Depression In Idaho


By KMVT News

Twin Falls, Idaho ( KMVT-TV / KSVT-TV ) Summer may be one of the most stressful seasons of the year, according a study done by Sleep Rate.

But in the State of Idaho, stress is just the beginning for some residents who are suffering from depression.

"It's one of the more prominent disorders people experience. In fact, 85% of Americans at some point in life are going to experience a major depression episode," explains Eric Jones, Preferred Child and Family Services.

Depression is an illness that has been impacting not only the Magic Valley, but the State of Idaho over the years.

"Twin Falls has a high rate of depression for a variety of reasons. Economic challenges, in particular now this time in our country. There are health care challenges that have really become a factor recently, and access to some of the individuals in our community has diminished and insurance in general is very difficult to get. The whole mental health aspect is an issue all the counselors in the Magic Valley have to deal with," Jones says.

Donna Stalley, President of the Suicide Prevention Network, says the program in the Magic Valley is to educate people on mental health awareness.

"We’re trying to educate people. We’re trying to get people more aware of mental health, especially depression and the contribution that depression and addictions make to the rate of suicides," Stalley explains.

Stalley says suicide rates have increased for the fifth straight year.

Shockingly, males are four times more likely to commit suicide compared to females.

Compared to past years, Idaho has dropped in the ranking.

"We were number 5 and 6 for many years. We have dropped, and the newest report shows we’re 11th in the nation. That sounds good, but still when talking about 50 states and you’re at the bottom, we need to address it," Stalley says.

Counselors suggest talking to those you may be worried about, as well as being supportive.

"If you suspect somebody is thinking about harming themselves, talk to them to open, be supportive, offer them help, offer them assistance, stay with them, and if they’re juveniles, get a hold of the parents," Stalley explains.

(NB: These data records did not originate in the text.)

(** * The session-synchronisation protocol of the painting-consultation server

    A shallow embedding of the WebSocket message handler of [registerRoutes]
    (server routes) and of the in-memory session store [DbStorage]
    (server storage), with the properties of the protocol proved about them.

    Conventions of the model.
    - A value read off the wire is a JavaScript value as [JSON.parse] builds
      it; the handler does not validate it against the zod schemas, so the
      model keeps it untyped ([value]).
    - [JSON.parse] itself is not re-implemented: a [frame] is its outcome,
      either the [SyntaxError] it throws or the value it returns.
    - The session store and the socket are threaded through a small
      state-and-exception monad [M]; what is written before a [throw] stays
      written, as in the source, where nothing is rolled back.
    - [Date.now()] is an input of every handler run.
    - One handler run is taken as atomic: frames of one connection are handled
      one after the other. *)

From Stdlib Require Import ZArith String Ascii List.
From stdpp Require Import base option strings gmap.

Local Open Scope Z_scope.
Local Set Warnings "-register-all".
(** * Figma-to-code synthesis engine: a shallow embedding and its properties

    The development embeds the generator classes of the repository
    (services/advanced-code-generator.ts, utils/code-generator.ts), the
    stylesheet function of the code-generation hook and the mock stylesheet
    function of server/routes.ts, and proves properties of the walker, the
    assembler and the heuristic analyzers.  It goes on to the analysis, the
    quality assessment and the phase reducer of the hook, the document
    parser (services/figma-parser.ts), the URL and key checks
    (utils/helpers.ts, services/figma-api.ts) and the extraction of design
    tokens.

    Modelling conventions.
    - JavaScript numbers are exact rationals ([Q]), without NaN and the
      infinities; [Math.round] is [floor (x + 1/2)].  Number-to-string
      conversion is defined on integers of magnitude below 2^53 (plain
      decimal digits); on every other value it is delegated to a parameter
      of class [NumberFormat].
    - Strings are byte strings and names are taken to be ASCII:
      [toLowerCase] and [toUpperCase] act on the ASCII letters, and the
      regular expressions of the source are written out as the character
      filters they denote on such strings.
    - Optional fields are [option]s; an object used as an ordered table
      ([Object.entries]) is an association list in enumeration order.
    - [Date.now] reads a clock that is part of the threaded state; a thrown
      exception is the [Throw] outcome of the state-and-error monad [M]. *)

From Stdlib Require Import QArith Qround ZArith Ascii String List Lia Bool.
From Stdlib Require Import DecimalString.
From stdpp Require Import base option list gmap strings.
(* ================================================================= *)
(** ** What the module imports *)

(** The collaborators of the module over a world [World]: the zipfile
    library, shutil, os.path, pathlib, subprocess, the file system, the
    [Package] base class and the PE helpers.  A call that can raise returns
    [inl] of the exception. *)
Record Env (World Archive Proc : Type) := {
  (* zipfile *)
  ZipFile_open : string -> World -> exn + Archive;    (* ZipFile(path, "r") *)
  infolist : Archive -> list ZipInfo;
  zip_extractall : Archive -> string -> string -> World -> World * (exn + unit);
  (* shutil, os.path, pathlib *)
  shutil_move : string -> string -> World -> World * (exn + unit);
  shutil_copy : string -> string -> World -> World * (exn + unit);
  shutil_rmtree : string -> World -> World;           (* ignore_errors=True *)
  path_join : string -> string -> string;
  path_basename : string -> string;
  path_dirname : string -> string;
  Path_match : string -> string -> bool;              (* Path(p).match(pat) *)
  (* subprocess.run(...): (stdout, stderr) *)
  subprocess_run : list string -> World -> World * (exn + (string * string));
  (* bytes.decode(): the text of well-formed UTF-8, UnicodeDecodeError
     for any other bytes *)
  bytes_decode : string -> exn + string;
  (* open(path, "rb") followed by a first read() *)
  read_file : string -> World -> exn + string;
  (* Package *)
  get_path : string -> World -> exn + string;
  get_path_app_in_path : string -> World -> exn + string;
  get_path_glob : string -> World -> exn + string;
  options : string -> option string;                  (* self.options.get *)
  (* self.execute(path, args, target); the value it returns may be None *)
  execute : string -> option string -> string -> World
            -> World * (exn + option Proc);
  (* parse_pe, common *)
  choose_dll_export : string -> World -> exn + string;
  is_pe_image : string -> World -> exn + bool;
  check_file_extension : string -> string -> World -> World * (exn + string)
}.

(** [archive.namelist()] is the list of the members' file names. *)
Definition namelist {World Archive Proc} (E : Env World Archive Proc)
           (a : Archive) : list string :=
  map filename (infolist E a).

(* ================================================================= *)
(** ** The module's functions *)

Section ZipUtils.
Variables World Archive Proc : Type.
Variable E : Env World Archive Proc.
(** Which regular-expression module the import at lines 9-12 found. *)
Variable md : Regex.re_module.

Local Abbreviation M := (M World Archive).

(** [subprocess.run(argv, stdin=DEVNULL, stderr=PIPE, stdout=PIPE)] *)
Definition run_tool (argv : list string) : M (string * string) :=
  emit (EvRun argv);; call (subprocess_run E argv).

(** Lines 112-143. *)
Definition extract_archive (seven_zip_path archive_path extract_path
                            password : string) : M unit :=
  let first_argv :=
    [seven_zip_path; "x"; "-p"; "-y"; "-o" +++ extract_path; archive_path] in
  log Debug "" first_argv;;
  '(stdoutput, stderr) <- run_tool first_argv;;
  log Debug "%s %s" [stdoutput; stderr];;
  if Str.contains "Wrong password" stderr then
    (if negb (Path_match E extract_path "local\temp")
     then emit (EvRmtree extract_path);;
          call (fun w => (shutil_rmtree E extract_path w, inr tt))
     else ret tt);;
    let retry_argv :=
      [seven_zip_path; "x"; "-p" +++ password; "-y"; "-o" +++ extract_path;
       archive_path] in
    log Debug "" retry_argv;;
    '(stdoutput, stderr) <- run_tool retry_argv;;
    log Debug "%s %s" [stdoutput; stderr];;
    if Str.contains "Wrong password" stderr
    then raise Exception "Wrong password provided"
    else ret tt
  else if Str.contains "Can not open the file as archive" stdoutput
  then raise TypeError "Unable to open the file as archive"
  else ret tt.
(** * simplismart-kube: a shallow embedding of [src/simplismart-kube.py]

    The script drives [kubectl], [helm] and the file system.  Everything it
    cannot decide by itself (what a sub-process answers, whether a file can be
    opened, what the JSON and YAML libraries compute) is an input of the
    model; everything it decides (which commands it issues, in which order,
    which documents it writes, what it folds out of the answers, its exit
    code) is computed by the definitions below.

    Conventions.
    - Python values that travel through [json] and [yaml] are [pyval]s.  JSON
      numbers are integers; floating-point literals are outside the model.
    - Console output ([print]) is not modelled.
    - A process is a receiver object ([self]) plus the list of effects it has
      performed so far; the environment answers as a function of that
      history, so that a command may succeed once and fail later. *)

From Stdlib Require Import String Ascii ZArith List Bool Lia.
Import ListNotations.

Local Open Scope string_scope.
Local Open Scope Z_scope.

Set Warnings "-register-all".

(* ------------------------------------------------------------------------ *)
(** ** Python values *)

Inductive pyval : Type :=
| PNone
| PBool (b : bool)
| PInt (z : Z)
| PStr (s : string)
| PList (l : list pyval)
| PDict (kvs : list (string * pyval)).

(** The exceptions the script can meet.  [SystemExit] is what [exit(n)]
    raises; it is not an [Exception], so [except Exception] lets it through. *)
Inductive PyExn : Type :=
| CalledProcessError
| OSError
| KeyError
| TypeError
| AttributeError
| JSONDecodeError
| SystemExit (code : Z).

Inductive result (A : Type) : Type :=
| Ok (a : A)
| Raise (e : PyExn).
Arguments Ok {A} a.
Arguments Raise {A} e.

(** Python's truth value of an object, as tested by [if], [not] and [all]. *)
Definition truthy (v : pyval) : bool :=
  match v with
  | PNone => false
  | PBool b => b
  | PInt z => negb (z =? 0)
  | PStr s => negb (s =? "")%string
  | PList l => match l with [] => false | _ => true end
  | PDict kvs => match kvs with [] => false | _ => true end
  end.

(** Truth value of an optional string ([None] and [""] are both false). *)
Definition str_truthy (o : option string) : bool :=
  match o with
  | Some s => negb (s =? "")%string
  | None => false
  end.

"We have a responsibility as a community to recognize people have needs for help, and because they’re depressed we don't want to send the message that there is something wrong with them. We want them to understand they’re experiencing something that they don't know exactly how to handle and maybe we could reach out a hand and assist," Jones adds.

Although suicide rates in young adults have increased, older adults ranging from ages 45 to 85 have decreased.